_Aim of the task_: Look through the data below and show every line that includes "rewrite".

[Recorded data]
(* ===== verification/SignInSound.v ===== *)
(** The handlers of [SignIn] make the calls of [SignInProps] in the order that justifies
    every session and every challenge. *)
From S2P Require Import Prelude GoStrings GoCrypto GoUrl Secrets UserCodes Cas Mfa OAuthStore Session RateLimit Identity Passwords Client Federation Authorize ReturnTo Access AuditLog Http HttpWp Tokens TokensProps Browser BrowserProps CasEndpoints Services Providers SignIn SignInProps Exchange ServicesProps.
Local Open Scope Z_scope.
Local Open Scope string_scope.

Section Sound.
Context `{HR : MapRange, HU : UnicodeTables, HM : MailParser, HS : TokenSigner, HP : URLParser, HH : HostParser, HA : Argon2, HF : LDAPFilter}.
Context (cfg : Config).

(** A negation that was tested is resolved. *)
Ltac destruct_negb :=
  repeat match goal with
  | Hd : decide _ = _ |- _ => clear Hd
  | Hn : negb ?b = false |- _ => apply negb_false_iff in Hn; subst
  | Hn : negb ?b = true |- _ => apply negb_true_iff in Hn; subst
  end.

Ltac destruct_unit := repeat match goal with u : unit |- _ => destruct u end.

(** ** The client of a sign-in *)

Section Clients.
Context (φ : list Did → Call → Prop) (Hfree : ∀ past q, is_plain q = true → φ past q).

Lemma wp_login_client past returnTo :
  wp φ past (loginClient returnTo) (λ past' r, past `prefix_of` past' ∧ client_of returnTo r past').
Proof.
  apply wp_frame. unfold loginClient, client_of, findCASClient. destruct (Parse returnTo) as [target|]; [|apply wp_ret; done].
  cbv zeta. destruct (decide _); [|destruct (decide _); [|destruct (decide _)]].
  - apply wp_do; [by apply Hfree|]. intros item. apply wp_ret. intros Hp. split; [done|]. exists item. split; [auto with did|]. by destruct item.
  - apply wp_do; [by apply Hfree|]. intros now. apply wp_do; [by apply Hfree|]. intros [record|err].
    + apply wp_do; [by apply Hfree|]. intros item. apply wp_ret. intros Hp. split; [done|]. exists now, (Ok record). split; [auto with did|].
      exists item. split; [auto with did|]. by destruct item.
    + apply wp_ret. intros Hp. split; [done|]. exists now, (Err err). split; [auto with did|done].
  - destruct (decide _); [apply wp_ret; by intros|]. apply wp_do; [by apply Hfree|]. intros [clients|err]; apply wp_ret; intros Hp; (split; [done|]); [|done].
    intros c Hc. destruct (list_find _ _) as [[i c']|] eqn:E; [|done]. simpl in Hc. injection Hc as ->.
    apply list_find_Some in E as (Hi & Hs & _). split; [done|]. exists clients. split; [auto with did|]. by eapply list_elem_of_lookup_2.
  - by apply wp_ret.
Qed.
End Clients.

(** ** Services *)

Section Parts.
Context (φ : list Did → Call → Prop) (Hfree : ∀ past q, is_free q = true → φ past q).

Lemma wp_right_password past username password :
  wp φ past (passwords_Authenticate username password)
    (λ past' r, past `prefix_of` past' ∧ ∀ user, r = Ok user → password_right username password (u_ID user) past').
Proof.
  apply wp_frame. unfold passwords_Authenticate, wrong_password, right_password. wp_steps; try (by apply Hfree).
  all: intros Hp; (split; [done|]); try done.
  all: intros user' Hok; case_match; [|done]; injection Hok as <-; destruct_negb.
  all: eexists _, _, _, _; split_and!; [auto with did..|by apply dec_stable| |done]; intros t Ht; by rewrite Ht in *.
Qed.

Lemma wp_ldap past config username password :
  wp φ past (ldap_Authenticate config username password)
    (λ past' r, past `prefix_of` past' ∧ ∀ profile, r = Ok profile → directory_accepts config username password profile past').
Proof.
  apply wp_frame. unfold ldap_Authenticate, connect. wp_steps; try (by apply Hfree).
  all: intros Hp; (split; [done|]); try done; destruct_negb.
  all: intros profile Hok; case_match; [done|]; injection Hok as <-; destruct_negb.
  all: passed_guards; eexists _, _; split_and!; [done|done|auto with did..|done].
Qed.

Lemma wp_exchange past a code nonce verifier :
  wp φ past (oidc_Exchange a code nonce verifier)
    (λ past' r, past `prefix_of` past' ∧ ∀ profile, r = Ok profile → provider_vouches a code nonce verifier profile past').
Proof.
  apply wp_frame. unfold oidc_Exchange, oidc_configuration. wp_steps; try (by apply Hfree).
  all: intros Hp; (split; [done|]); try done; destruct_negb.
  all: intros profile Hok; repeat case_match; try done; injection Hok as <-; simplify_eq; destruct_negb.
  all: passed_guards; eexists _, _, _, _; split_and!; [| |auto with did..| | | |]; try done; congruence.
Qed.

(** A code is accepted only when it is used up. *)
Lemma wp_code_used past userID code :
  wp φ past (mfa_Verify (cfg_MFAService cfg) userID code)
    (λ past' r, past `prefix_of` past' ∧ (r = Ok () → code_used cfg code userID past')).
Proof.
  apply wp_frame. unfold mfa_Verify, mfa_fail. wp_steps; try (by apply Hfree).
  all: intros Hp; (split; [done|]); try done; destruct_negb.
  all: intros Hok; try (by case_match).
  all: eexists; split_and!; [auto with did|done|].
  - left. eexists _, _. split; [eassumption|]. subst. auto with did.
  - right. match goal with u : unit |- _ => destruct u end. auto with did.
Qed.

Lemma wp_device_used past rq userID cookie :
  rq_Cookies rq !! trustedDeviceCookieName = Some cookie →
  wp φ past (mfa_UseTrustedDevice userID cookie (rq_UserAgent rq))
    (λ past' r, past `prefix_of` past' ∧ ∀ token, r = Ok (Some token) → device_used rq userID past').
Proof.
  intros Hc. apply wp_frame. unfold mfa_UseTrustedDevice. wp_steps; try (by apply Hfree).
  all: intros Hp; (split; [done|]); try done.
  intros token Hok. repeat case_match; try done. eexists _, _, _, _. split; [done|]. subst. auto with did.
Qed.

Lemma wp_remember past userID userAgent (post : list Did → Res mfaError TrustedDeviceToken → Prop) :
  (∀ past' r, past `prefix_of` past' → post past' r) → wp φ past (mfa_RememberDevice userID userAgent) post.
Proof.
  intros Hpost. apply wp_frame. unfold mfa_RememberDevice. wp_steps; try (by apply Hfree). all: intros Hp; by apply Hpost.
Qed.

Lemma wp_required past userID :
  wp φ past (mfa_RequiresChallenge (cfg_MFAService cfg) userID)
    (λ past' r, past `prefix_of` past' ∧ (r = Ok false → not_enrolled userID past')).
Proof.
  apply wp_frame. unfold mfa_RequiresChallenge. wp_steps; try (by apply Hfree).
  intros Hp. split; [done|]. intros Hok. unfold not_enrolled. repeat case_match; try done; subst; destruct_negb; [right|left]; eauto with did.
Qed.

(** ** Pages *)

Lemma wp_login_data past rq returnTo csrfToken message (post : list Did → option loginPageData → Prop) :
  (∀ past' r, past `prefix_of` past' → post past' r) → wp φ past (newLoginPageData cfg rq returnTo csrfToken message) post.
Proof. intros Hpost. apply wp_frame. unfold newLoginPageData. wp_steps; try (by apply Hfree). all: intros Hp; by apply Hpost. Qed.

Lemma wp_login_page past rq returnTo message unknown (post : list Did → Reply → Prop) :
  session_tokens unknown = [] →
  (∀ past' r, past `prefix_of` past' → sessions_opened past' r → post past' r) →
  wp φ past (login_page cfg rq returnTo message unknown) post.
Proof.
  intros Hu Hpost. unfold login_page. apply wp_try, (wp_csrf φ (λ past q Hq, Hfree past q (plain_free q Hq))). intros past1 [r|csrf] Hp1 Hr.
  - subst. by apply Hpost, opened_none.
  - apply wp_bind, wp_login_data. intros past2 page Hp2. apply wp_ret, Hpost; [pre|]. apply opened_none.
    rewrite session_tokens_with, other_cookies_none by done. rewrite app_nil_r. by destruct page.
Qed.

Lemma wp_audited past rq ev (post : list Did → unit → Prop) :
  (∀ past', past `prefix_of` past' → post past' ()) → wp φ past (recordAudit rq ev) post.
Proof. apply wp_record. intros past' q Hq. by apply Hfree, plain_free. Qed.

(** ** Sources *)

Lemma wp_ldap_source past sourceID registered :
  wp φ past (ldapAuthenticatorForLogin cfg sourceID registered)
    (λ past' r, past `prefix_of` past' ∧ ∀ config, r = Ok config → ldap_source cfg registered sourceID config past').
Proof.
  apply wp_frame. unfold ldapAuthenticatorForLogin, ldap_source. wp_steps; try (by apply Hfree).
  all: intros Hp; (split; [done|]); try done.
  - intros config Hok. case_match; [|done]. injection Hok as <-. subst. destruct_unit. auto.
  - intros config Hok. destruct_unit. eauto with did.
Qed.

_Answer space_:
  all: eexists _, _, _, _; split_and!; [auto with did..|by apply dec_stable| |done]; intros t Ht; by rewrite Ht in *.
    rewrite session_tokens_with, other_cookies_none by done. rewrite app_nil_r. by destruct page.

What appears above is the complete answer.